WORK ITEM: From the line with "Definition KeyboardRow_length (r" to the line with "match b with", retype every line exactly, including those two, and leave out the rest of the data below.

START DATA FOR THIS TASK

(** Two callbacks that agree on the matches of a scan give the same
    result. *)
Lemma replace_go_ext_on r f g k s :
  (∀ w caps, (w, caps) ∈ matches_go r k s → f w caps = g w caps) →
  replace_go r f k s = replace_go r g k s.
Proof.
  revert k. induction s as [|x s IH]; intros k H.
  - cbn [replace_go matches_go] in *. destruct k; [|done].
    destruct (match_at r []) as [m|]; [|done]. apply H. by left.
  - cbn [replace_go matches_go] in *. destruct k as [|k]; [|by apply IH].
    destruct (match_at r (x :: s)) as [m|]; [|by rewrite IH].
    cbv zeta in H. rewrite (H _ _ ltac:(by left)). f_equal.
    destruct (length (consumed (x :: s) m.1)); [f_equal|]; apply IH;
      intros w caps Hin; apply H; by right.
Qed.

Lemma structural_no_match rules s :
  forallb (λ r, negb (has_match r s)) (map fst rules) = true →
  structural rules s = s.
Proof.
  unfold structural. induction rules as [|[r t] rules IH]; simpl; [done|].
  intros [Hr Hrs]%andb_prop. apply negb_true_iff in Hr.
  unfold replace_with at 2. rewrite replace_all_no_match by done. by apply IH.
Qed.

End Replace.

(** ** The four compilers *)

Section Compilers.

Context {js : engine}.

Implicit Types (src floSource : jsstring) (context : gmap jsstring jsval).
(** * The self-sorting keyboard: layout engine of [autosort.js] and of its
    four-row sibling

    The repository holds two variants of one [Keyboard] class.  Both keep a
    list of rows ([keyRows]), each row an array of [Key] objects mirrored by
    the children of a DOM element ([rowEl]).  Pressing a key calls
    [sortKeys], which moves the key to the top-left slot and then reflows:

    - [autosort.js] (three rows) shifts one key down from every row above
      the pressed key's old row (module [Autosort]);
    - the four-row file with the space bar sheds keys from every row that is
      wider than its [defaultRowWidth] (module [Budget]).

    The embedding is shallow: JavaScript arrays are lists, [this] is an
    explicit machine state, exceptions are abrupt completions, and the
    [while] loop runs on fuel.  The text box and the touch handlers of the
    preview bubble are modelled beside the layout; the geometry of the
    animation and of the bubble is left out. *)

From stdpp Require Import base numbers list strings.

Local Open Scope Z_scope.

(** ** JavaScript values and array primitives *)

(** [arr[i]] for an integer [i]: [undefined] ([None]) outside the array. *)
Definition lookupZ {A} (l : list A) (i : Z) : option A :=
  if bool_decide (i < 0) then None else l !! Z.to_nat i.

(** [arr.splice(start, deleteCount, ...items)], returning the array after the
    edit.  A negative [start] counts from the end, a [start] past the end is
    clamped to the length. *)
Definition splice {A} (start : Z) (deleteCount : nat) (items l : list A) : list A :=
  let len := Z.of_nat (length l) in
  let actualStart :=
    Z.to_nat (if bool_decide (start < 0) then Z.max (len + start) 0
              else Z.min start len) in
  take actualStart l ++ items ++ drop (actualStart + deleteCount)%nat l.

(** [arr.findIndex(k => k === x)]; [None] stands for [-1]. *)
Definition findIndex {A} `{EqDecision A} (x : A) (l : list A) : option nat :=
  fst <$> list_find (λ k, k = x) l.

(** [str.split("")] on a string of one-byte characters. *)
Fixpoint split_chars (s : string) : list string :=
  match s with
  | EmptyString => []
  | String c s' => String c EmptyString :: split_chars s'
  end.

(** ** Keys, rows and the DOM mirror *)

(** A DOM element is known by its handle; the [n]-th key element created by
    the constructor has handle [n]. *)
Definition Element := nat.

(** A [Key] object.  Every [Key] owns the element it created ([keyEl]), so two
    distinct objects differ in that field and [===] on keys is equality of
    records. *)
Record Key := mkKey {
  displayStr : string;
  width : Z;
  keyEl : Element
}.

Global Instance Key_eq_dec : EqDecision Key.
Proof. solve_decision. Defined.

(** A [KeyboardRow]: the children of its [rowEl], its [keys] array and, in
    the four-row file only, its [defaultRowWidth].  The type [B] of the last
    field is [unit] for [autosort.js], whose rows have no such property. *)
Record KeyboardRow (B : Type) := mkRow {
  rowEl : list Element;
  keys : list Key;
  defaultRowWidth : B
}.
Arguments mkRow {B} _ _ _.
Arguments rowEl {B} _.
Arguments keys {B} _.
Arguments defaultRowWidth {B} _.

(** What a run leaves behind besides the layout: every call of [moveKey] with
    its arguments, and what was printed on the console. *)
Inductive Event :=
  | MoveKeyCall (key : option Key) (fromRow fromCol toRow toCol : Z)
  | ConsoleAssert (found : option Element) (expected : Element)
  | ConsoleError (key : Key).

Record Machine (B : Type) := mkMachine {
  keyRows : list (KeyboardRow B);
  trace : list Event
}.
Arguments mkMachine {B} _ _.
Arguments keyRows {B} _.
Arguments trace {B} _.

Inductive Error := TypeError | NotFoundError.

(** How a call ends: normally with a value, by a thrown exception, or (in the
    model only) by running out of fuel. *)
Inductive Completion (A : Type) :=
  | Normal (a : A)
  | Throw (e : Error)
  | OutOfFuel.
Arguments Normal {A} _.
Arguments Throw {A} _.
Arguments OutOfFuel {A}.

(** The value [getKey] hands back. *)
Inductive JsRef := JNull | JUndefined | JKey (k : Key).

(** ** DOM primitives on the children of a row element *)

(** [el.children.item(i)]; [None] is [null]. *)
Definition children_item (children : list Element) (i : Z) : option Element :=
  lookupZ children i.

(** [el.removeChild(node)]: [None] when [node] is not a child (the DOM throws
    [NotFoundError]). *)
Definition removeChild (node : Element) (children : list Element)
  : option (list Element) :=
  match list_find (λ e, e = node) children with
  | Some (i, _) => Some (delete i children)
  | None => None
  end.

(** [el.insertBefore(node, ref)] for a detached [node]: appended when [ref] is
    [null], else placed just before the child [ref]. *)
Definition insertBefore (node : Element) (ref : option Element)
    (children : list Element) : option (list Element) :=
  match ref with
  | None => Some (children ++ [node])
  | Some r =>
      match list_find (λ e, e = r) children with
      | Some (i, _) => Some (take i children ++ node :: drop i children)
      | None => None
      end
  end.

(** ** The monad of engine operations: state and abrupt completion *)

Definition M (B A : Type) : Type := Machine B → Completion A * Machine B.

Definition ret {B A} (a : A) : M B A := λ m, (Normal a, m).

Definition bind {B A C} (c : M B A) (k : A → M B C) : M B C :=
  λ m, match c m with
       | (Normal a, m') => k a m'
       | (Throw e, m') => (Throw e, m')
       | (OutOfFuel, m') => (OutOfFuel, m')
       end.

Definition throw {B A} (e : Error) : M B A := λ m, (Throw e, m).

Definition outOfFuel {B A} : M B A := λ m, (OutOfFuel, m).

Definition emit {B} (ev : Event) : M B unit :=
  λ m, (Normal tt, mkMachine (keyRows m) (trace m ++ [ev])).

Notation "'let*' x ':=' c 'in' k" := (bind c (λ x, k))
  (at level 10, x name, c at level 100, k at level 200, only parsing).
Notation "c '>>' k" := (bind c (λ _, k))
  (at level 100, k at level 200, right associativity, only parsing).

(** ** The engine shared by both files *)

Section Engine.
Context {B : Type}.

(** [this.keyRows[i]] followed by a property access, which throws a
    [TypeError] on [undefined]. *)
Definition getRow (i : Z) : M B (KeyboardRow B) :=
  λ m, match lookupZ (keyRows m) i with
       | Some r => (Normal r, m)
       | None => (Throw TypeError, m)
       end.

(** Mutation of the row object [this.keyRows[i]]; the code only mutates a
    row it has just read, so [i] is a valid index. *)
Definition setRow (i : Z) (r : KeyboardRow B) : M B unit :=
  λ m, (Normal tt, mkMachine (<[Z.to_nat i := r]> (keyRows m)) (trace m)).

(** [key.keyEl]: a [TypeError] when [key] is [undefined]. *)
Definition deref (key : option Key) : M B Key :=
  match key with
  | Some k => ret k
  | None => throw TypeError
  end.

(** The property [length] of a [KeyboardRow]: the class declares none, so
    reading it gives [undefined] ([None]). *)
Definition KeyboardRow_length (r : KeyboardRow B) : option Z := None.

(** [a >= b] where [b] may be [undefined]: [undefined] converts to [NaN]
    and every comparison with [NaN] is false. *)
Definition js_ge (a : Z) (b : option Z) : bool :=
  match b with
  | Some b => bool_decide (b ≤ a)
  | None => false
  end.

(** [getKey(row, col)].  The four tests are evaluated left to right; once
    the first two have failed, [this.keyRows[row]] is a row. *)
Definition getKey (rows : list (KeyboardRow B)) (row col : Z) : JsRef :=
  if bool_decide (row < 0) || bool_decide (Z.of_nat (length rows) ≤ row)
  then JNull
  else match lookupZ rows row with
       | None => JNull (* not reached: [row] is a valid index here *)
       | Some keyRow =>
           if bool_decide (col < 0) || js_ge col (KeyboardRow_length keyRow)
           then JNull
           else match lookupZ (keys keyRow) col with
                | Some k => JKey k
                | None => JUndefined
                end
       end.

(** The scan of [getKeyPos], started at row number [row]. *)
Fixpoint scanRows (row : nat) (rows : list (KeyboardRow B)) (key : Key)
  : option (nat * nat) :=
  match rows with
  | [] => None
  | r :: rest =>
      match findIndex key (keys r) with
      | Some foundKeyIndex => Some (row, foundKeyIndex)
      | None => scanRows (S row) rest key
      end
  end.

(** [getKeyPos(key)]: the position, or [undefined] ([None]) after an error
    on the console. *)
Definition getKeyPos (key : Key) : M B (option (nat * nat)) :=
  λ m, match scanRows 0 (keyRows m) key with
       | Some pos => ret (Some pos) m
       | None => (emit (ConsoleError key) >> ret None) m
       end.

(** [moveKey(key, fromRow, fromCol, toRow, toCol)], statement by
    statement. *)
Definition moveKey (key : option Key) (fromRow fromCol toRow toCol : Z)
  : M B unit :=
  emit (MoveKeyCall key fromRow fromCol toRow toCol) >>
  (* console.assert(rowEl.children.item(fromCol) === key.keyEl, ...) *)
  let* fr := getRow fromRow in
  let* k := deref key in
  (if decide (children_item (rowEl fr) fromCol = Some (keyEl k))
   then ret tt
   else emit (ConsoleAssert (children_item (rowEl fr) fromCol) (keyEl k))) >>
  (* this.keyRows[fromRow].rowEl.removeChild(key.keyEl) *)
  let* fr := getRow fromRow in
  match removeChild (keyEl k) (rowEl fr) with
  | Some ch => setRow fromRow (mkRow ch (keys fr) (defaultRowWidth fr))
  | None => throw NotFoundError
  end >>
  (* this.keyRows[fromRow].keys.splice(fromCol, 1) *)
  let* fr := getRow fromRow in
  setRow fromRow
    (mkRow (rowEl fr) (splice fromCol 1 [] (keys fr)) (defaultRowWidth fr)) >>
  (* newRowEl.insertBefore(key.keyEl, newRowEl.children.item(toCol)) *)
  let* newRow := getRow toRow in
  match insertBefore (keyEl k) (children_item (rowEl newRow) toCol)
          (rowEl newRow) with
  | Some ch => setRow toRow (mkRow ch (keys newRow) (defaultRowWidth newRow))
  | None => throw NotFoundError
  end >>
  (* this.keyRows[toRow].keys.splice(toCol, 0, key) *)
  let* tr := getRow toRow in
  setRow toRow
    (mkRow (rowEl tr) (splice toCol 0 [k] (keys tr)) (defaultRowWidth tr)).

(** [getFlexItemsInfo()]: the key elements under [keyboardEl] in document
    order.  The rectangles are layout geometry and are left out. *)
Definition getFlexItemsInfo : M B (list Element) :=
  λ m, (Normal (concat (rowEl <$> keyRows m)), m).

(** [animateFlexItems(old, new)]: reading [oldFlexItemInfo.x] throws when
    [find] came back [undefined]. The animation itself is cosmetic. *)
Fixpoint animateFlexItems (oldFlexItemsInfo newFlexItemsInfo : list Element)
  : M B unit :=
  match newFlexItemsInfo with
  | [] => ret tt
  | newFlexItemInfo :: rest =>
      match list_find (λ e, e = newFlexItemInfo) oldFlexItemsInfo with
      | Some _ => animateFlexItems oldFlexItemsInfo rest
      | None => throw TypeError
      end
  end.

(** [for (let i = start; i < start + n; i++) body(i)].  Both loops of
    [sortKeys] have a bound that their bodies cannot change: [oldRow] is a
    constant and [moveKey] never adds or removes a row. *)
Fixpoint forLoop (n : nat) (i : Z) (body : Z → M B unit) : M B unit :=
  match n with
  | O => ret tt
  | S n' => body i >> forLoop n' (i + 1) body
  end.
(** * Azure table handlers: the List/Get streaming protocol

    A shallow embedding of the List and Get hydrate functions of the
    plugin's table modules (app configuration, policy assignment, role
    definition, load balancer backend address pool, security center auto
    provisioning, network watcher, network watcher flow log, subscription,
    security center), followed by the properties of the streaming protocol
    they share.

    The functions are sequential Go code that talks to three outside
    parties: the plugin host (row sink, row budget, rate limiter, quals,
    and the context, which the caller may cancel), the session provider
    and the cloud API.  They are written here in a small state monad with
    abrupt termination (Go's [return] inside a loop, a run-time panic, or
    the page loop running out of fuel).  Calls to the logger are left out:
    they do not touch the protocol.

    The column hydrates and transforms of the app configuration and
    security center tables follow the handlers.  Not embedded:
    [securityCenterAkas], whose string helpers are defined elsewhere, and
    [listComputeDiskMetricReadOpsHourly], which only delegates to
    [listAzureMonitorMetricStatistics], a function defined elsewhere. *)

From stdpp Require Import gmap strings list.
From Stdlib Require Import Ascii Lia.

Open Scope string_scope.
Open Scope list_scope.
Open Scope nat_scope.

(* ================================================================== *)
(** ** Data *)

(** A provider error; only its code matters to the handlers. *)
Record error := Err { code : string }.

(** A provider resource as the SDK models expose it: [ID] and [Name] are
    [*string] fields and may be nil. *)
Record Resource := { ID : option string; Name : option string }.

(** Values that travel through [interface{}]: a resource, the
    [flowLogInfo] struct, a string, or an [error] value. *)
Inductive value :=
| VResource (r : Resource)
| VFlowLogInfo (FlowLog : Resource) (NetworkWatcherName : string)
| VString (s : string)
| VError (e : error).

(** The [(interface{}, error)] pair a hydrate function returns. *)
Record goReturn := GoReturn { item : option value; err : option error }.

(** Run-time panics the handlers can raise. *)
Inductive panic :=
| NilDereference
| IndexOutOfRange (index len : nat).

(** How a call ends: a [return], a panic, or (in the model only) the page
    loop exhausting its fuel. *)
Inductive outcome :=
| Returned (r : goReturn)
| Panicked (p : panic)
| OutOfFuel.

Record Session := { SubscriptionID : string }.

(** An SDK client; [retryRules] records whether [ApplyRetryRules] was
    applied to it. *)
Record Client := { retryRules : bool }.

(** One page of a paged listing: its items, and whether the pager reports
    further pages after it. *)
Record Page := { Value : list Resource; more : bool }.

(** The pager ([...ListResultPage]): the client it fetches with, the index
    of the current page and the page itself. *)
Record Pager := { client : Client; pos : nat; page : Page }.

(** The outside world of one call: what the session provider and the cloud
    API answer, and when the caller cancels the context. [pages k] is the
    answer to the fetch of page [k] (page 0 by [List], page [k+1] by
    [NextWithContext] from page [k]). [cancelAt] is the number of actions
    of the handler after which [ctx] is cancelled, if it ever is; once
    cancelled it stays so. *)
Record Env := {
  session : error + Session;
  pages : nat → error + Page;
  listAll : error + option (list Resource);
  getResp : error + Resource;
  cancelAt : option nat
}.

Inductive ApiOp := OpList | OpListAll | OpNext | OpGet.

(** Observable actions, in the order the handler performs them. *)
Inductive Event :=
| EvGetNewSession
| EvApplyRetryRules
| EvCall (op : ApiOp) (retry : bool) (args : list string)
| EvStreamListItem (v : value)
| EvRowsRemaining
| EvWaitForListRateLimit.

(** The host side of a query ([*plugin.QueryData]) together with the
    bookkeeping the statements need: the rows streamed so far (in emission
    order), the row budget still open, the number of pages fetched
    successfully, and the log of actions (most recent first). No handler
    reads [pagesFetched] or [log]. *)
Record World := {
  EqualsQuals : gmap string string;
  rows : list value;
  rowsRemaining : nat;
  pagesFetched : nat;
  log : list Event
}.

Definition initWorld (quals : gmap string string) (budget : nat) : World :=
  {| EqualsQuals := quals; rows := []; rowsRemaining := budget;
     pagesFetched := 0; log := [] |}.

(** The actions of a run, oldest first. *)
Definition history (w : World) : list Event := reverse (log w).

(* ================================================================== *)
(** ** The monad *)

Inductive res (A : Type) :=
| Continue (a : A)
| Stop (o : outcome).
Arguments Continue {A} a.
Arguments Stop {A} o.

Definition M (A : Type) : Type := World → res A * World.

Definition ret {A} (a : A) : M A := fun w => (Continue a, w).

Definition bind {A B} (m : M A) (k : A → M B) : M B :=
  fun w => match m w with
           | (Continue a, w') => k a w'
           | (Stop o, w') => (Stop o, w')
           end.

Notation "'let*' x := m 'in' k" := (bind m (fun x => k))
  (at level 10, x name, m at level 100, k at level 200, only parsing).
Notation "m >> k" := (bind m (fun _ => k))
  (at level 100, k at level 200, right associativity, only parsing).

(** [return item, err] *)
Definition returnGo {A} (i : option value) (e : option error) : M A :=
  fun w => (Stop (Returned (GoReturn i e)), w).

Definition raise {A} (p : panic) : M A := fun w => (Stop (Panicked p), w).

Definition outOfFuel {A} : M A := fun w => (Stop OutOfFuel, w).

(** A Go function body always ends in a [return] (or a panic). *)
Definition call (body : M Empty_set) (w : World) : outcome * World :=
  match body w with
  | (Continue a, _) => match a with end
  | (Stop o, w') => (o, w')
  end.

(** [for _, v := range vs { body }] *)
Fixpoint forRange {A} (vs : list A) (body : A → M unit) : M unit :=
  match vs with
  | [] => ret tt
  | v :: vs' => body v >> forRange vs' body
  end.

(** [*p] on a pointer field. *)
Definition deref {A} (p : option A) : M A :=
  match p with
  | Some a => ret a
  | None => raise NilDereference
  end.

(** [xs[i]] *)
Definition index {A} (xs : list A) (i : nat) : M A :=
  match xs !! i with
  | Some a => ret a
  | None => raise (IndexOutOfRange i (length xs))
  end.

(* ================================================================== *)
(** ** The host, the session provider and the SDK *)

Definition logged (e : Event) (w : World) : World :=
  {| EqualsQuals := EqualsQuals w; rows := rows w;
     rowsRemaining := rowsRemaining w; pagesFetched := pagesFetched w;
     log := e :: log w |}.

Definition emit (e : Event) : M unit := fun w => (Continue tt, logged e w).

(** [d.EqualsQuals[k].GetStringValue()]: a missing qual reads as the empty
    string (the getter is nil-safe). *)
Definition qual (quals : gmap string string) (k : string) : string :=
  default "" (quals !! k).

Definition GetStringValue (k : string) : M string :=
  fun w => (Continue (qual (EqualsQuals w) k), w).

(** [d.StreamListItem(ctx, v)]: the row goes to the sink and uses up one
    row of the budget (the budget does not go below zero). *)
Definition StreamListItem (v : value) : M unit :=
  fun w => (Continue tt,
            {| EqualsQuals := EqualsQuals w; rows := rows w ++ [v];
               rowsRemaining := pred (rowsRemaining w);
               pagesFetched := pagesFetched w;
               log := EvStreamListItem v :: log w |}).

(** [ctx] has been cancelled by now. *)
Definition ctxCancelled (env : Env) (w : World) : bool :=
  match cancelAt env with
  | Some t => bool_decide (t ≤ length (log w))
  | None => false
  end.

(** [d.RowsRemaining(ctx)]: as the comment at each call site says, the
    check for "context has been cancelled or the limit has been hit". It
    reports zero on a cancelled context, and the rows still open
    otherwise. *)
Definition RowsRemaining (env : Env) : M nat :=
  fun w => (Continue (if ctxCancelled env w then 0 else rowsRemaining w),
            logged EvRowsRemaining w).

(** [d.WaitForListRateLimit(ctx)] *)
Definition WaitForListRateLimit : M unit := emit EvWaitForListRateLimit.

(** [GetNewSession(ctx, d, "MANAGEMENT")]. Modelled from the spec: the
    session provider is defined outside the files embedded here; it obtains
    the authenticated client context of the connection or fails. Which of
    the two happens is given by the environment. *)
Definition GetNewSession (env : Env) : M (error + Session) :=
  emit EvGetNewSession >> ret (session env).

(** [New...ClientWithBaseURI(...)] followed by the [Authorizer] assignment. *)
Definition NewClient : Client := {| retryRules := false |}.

END DATA FOR THIS TASK

SOLVED EXERCISE:
Definition KeyboardRow_length (r : KeyboardRow B) : option Z := None.

(** [a >= b] where [b] may be [undefined]: [undefined] converts to [NaN]
    and every comparison with [NaN] is false. *)
Definition js_ge (a : Z) (b : option Z) : bool :=
  match b with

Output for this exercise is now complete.